Imaginez un jardin où certain Mollah raconte à un jeune auditoire l’histoire de l’Etre qu’ignorent nos esprits-forts !

« Il était une fois un Etre, mais celui-ci fut vite oublié, recouvert aussitôt par de nombreux étants. Ceux-ci croissaient et multipliaient au point de former une immense forêt dont le Mazandéran ou la Forêt-Noire –le Schwarzwald- est un reste épars ! De nombreux jardiniers, anglais en particulier, excellaient à les cultiver : on les appelait les naturalistes ou les empiristes, car ils ne pensaient qu’à ce qu’ils sentaient ou touchaient. L’un d’eux même nommé Berkeley, évêque en Irlande, comme il le consigne dans un livre qu’on peut lire encore, intitulé Sirius, eut l’idée d’utiliser à cet effet, après un voyage en Amérique, l’eau de goudron (tar-water), pour revigorer les étants, conformément à l’usage d’Indiens Sioux. Mais ceci est une autre histoire !
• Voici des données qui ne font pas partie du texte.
(** ** Collaborators *)
Lemma alpha_members d d' id v (m : gset Z) :
  vaults d' = vaults d -> revisions d' = revisions d -> contents d' = contents d ->
  find_vault_row d id = Some v ->
  members_in (memberships d') id = m ->
  (forall id', id' <> id -> members_in (memberships d') id' = members_in (memberships d) id') ->
  alpha d' = <[id := set_members m (view d v)]> (alpha d).
Proof.
  intros Ev Er Ec Hv Hm Hother.
  assert (forall id', log_in d' id' = log_in d id') as Hlog.
  { intros id'. unfold log_in, entry_of, stored_bytes, external_content. rewrite Er, Ec. done. }
  apply map_eq. intros id'. rewrite alpha_lookup. unfold find_vault_row. rewrite Ev. fold (find_vault_row d id').
  destruct (decide (id' = id)) as [->|Hne].
  - rewrite lookup_insert_eq, Hv. cbn. apply find_vault_row_in in Hv as [_ Hid]. unfold view, set_members. cbn.
    rewrite Hid, Hm, Hlog. done.
  - rewrite lookup_insert_ne, alpha_lookup by done. destruct (find_vault_row d id') as [w|] eqn:Ew; [|done]. cbn.
    apply find_vault_row_in in Ew as [_ <-]. unfold view. rewrite Hother, Hlog by done. done.
Qed.

Lemma invite_keeps_log now owner h vault email item d d' :
  invite_collaborator_for_session now owner h vault email d = Ok (item, d') ->
  revisions d' = revisions d /\ contents d' = contents d.
Proof.
  intros H. unfold invite_collaborator_for_session in H. steps_in H; [done|].
  match goal with E : insert_membership _ _ = Ok _ |- _ => unfold insert_membership in E; inv_ok E end. done.
Qed.

(** An invitation adds one member, or finds it there. *)
Lemma invite_step now owner h vault email item d d' :
  db_ok d -> invite_collaborator_for_session now owner h vault email d = Ok (item, d') ->
  alpha d' = alpha d \/ astep (alpha d) (Some owner) (AInvite vault) (alpha d').
Proof.
  intros Hd H. pose proof (invite_keeps_log _ _ _ _ _ _ _ _ H) as [Er Ec].
  apply invite_spec in H as (e & target & _ & _ & _ & _ & Hno & Hown & _ & Hcase); [|done].
  destruct Hcase as [[-> _]|(_ & _ & Ev & _ & Ems)]; [by left|right].
  destruct (owner_view d vault owner Hd Hown) as (v & Hv & Hu).
  eapply astep_to; [eapply (A_invite _ owner vault (view d v) (u_id target)); [by rewrite alpha_lookup, Hv|done..]|].
  symmetry. apply (alpha_members d d' vault v); [done..| |].
  - apply find_vault_row_in in Hv as [_ Hid]. cbn. rewrite Hid. apply set_eq. intros x.
    rewrite elem_of_union, elem_of_singleton, !in_members, Ems. setoid_rewrite in_app_iff. split.
    + intros (m & [Hm|[<-|[]]] & Hmv & Hmx & Hr); [right|by left].
      exists m. split; [eapply prune_revoked_sub; eauto|done].
    + intros [->|(m & Hm & Hmv & Hmx & Hr)]; [eexists; split; [right; left; reflexivity|done]|].
      exists m. split; [left; apply in_prune_revoked; auto; apply (ok_memberships _ d Hd)|done].
  - intros id' Hne. apply members_iff. intros x. rewrite Ems. setoid_rewrite in_app_iff. split.
    + intros (m & [Hm|[<-|[]]] & Hmv & Hmx & Hr); [|cbn in Hmv; congruence].
      exists m. split; [eapply prune_revoked_sub; eauto|done].
    + intros (m & Hm & Hmv & Hmx & Hr). exists m.
      split; [left; apply in_prune_revoked; auto; apply (ok_memberships _ d Hd)|done].
Qed.

Lemma remove_step now actor h vault uid x d d' :
  db_ok d -> remove_collaborator_for_session now actor h vault uid d = Ok (Some x, d') ->
  astep (alpha d) (Some actor) (ARemove vault) (alpha d').
Proof.
  intros Hd H. apply remove_spec in H as (Hm & Hact & Ed' & Hmem); [|done].
  assert (exists v, find_vault_row d vault = Some v) as [v Hv].
  { destruct (find_vault_row d vault) as [v|] eqn:Ev; [eauto|]. apply find_vault_row_none in Ev.
    exfalso. exact (proj2 (fresh_unreachable d vault x Hd Ev) uid Hm). }
  pose proof Hv as Hid. apply find_vault_row_in in Hid as [_ Hid].
  assert (forall id, members_in (memberships d') id
            = if decide (id = vault) then members_in (memberships d) id ∖ {[x]} else members_in (memberships d) id) as Hms.
  { intros id. apply set_eq. intros w.
    assert (w ∈ members_in (memberships d') id <-> w ∈ members_in (memberships d) id /\ (w, id) <> (x, vault)) as E.
    { rewrite !member_elem. setoid_rewrite Hmem. naive_solver. }
    rewrite E. destruct (decide (id = vault)) as [->|]; [rewrite elem_of_difference, elem_of_singleton|]; naive_solver. }
  eapply astep_to; [eapply (A_remove _ actor vault (view d v) x); [by rewrite alpha_lookup, Hv|..]|].
  - cbn. rewrite Hid. apply member_elem. eauto.
  - destruct Hact as [Ho|]; [left|by right]. cbn. apply find_vault_owner in Hv. eapply (owner_unique MAX_VAULTS d vault); eauto.
  - symmetry. apply (alpha_members d d' vault v); try (rewrite Ed'; done); [done|..].
    + rewrite Hms, decide_True by done. cbn. rewrite Hid. done.
    + intros id' Hne. rewrite Hms, decide_False by done. done.
Qed.

(** ** The operator's purge *)
Lemma tombstoned_head d vault p :
  tombstoned (log_in d vault) p = true <->
  exists x, is_head (select (in_vault vault) (revisions d)) x /\ r_path x = p /\ r_deleted x = true.
Proof.
  unfold tombstoned. rewrite existsb_exists. split.
  - intros (e & He & H). apply in_map_iff in He as (x & <- & Hx). breflect. exists x. split; [|done].
    apply in_select in Hx as [Hx Hi]. apply newest_head; done.
  - intros (x & Hh & <- & Hdel). pose proof (proj1 Hh) as Hx. exists (entry_of d x). split; [by apply in_map|]. cbn.
    apply in_select in Hx as [Hx Hi]. rewrite String.eqb_refl, Hdel. apply (newest_head d vault x Hx Hi). done.
Qed.

Definition deleted_heads (vault : string) (d : db) : list (string * Z) :=
  select (fun h : string * Z => exists_row (fun r : revision_row => (r_uid r =? snd h) && r_deleted r) (revisions d))
    (group_max (fun r : revision_row => r_path r) by_uid (select (in_vault vault) (revisions d))).

Lemma in_deleted_heads vault d p uid :
  increasing ruid (revisions d) ->
  In (p, uid) (deleted_heads vault d) <->
  exists x, is_head (select (in_vault vault) (revisions d)) x /\ r_path x = p /\ r_uid x = uid /\ r_deleted x = true.
Proof.
  intros Hinc. unfold deleted_heads. rewrite in_select, in_group_max, exists_row_spec. unfold group_head, is_head. cbn. split.
  - intros (((x & Hx & <- & <-) & Hmax) & y & Hy & H). breflect. pose proof Hx as Hx'. apply in_select in Hx' as [Hx' _].
    assert (y = x) as -> by (eapply (increasing_inj ruid); eauto). exists x. split_and!; auto.
  - intros (x & (Hx & Hmax) & <- & <- & Hdel). split; [split; eauto|]. exists x. apply in_select in Hx as [Hx _].
    rewrite Hdel, Z.eqb_refl. done.
Qed.

Lemma forget_step vault n d d' :
  db_ok d -> purge_deleted_history vault d = Ok (n, d') -> astep (alpha d) None (AForgetDeleted vault) (alpha d').
Proof.
  intros Hd H. pose proof (revs_increasing _ _ _ _ (ok_revs _ d Hd)) as Hinc.
  unfold purge_deleted_history in H. fold (deleted_heads vault d) in H. cbn zeta in H. steps_in H.
  change (find_vault_row d vault = Some v) in E1. pose proof E1 as Hid. apply find_vault_row_in in Hid as [_ Hid].
  set (keep := fun e => is_newest (log_in d vault) e || negb (tombstoned (log_in d vault) (r_path (fst e)))).
  rewrite (alpha_trimmed d _ vault v keep); [|done|done|by intros r Hr; breflect|].
  - unfold keep. rewrite <- Hid. apply (A_forget (alpha d) (v_id v) (view d v)). by rewrite alpha_lookup, Hid, E1.
  - intros r Hr Hi. rewrite Hi. cbn [andb]. pose proof (newest_head d vault r Hr Hi) as Hnew.
    apply Bool.eq_iff_eq_true. unfold keep. rewrite negb_true_iff, orb_false_iff, negb_false_iff, tombstoned_head, exists_row_spec.
    split.
    + intros ([p uid] & Hh & H). cbn in H. breflect. apply in_deleted_heads in Hh as (x & Hx & Hp & <- & Hdel); [|done].
      split; [|exists x; cbn; split_and!; congruence]. apply not_true_is_false. rewrite Hnew. intros Hhr.
      assert (r_uid x = r_uid r); [|done]. apply Z.le_antisymm; [apply Hhr|apply Hx]; try congruence; [apply Hx|apply Hhr].
    + intros (Hn & x & Hx & Hp & Hdel). cbn in Hp. exists (r_path x, r_uid x). split; [apply in_deleted_heads; eauto|]. cbn.
      rewrite Hp, String.eqb_refl. cbn. rewrite negb_true_iff. apply Z.eqb_neq. intros Eu.
      assert (x = r) as -> by (eapply (increasing_inj ruid); eauto; destruct Hx as [Hx _]; apply in_select in Hx; apply Hx).
      apply Hnew in Hx. congruence.
Qed.
(* ===== verification/Recovery.v ===== *)
(** * Restore, stale-backup recovery and data-host rebinding

    The database transformations of [restore_database], [recover_stale_backup]
    and [rebind_data_host].  Copying a database file is the identity on its rows.
    [uuids] is the supply of candidates [Uuid::new_v4] draws from. *)

From Stdlib Require Import ZArith Lia List String Ascii Bool Permutation.
From stdpp Require Import base list strings.
From S2P Require Import Prelude Sql Model Store Auth Accounts Vaults Sharing Revisions Invariant Heads Preservation.
From S2P Require Import Machine Scenario AccountsSpec Verify.

Local Open Scope Z_scope.

(** ** Rotation of the recovery epoch *)

(** [loop { candidate; if reserved.insert(candidate) { break candidate } }]. *)
Fixpoint draw (uuids : list string) (reserved : list string) : option (string * list string) :=
  match uuids with
  | [] => None
  | u :: us => if existsb (String.eqb u) reserved then draw us reserved else Some (u, us)
  end.

Fixpoint draw_all (owned : list (string * Z)) (uuids reserved : list string)
    : option (list (string * string * Z)) :=
  match owned with
  | [] => Some []
  | (old_id, owner) :: rest =>
      match draw uuids reserved with
      | None => None
      | Some (new_id, uuids) =>
          option_map (cons (old_id, new_id, owner)) (draw_all rest uuids (new_id :: reserved))
      end
  end.

Definition set_vault_id (id : string) (v : vault_row) : vault_row := {|
  vr_vault := {| v_id := id; v_name := v_name v; v_keyhash := v_keyhash v; v_salt := v_salt v;
                 v_host := v_host v; v_region := v_region v;
                 v_encryption_version := v_encryption_version v; v_size := v_size v;
                 v_created := v_created v; v_password := v_password v |};
  vr_version := vr_version v; vr_owner_user_id := vr_owner_user_id v |}.

Definition set_revision_vault (id : string) (r : revision_row) : revision_row := {|
  rr_rev := {| r_uid := r_uid r; r_vault_id := id; r_path := r_path r; r_relatedpath := r_relatedpath r;
               r_extension := r_extension r; r_hash := r_hash r; r_ctime := r_ctime r; r_mtime := r_mtime r;
               r_folder := r_folder r; r_deleted := r_deleted r; r_size := r_size r; r_pieces := r_pieces r;
               r_device := r_device r; r_user_id := r_user_id r; r_ts := r_ts r |};
  rr_content := rr_content r |}.

Definition with_revisions (d : db) x := {| users := users d; seq_users := seq_users d; vaults := vaults d; revisions := x; seq_revisions := seq_revisions d; contents := contents d; sessions := sessions d; retired := retired d; memberships := memberships d; seq_memberships := seq_memberships d; settings := settings d; usage := usage d |}.

(** Retire the old identity, copy the vault row, move its revisions, delete the
    old row (its memberships cascade). *)
Definition rotate_one (now : Z) (d : db) (x : string * string * Z) : result db :=
  let '(old_id, new_id, owner) := x in
  let? d := replace_retired d {| rt_id := old_id; rt_owner_user_id := owner; rt_retired_at := now |} in
  let? d := match find_vault_row d old_id with
            | Some v => insert_vault d (set_vault_id new_id v)
            | None => Ok d
            end in
  let d := with_revisions d (update (in_vault old_id) (set_revision_vault new_id) (revisions d)) in
  Ok (delete_vaults d (fun v : vault_row => String.eqb (v_id v) old_id)).

Fixpoint rotate_each (now : Z) (d : db) (xs : list (string * string * Z)) : result db :=
  match xs with
  | [] => Ok d
  | x :: xs => let? d := rotate_one now d x in rotate_each now d xs
  end.

(** Make room for one marker per rotated vault of each owner. *)
Fixpoint make_room (owners_left : list Z) (xs : list (string * string * Z)) (d : db) : result db :=
  match owners_left with
  | [] => Ok d
  | o :: rest =>
      let n := count (fun x : string * string * Z => snd x =? o) xs in
      ensure negb (MAX_RETIRED_VAULTS_PER_OWNER <? n)
        orelse Bail "owner recovery set exceeds retired vault marker limit" in
      make_room rest xs (with_retired d (prune_retired o (MAX_RETIRED_VAULTS_PER_OWNER - n) (retired d)))
  end.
On conte qu’un courtisan chercha en vain, dans le jardin d’un château Sophie de Hanovre allemand nommé Herrenhausen, chez la princesse Sophie de Hanovre [1], deux étants qui se ressemblassent, et de cette impossibilité l’on formula le principe des indiscernables qui veut que tout, jusqu’au plus petit étant, ait son originalité d’existence, car Dieu l’a voulu ainsi. [2]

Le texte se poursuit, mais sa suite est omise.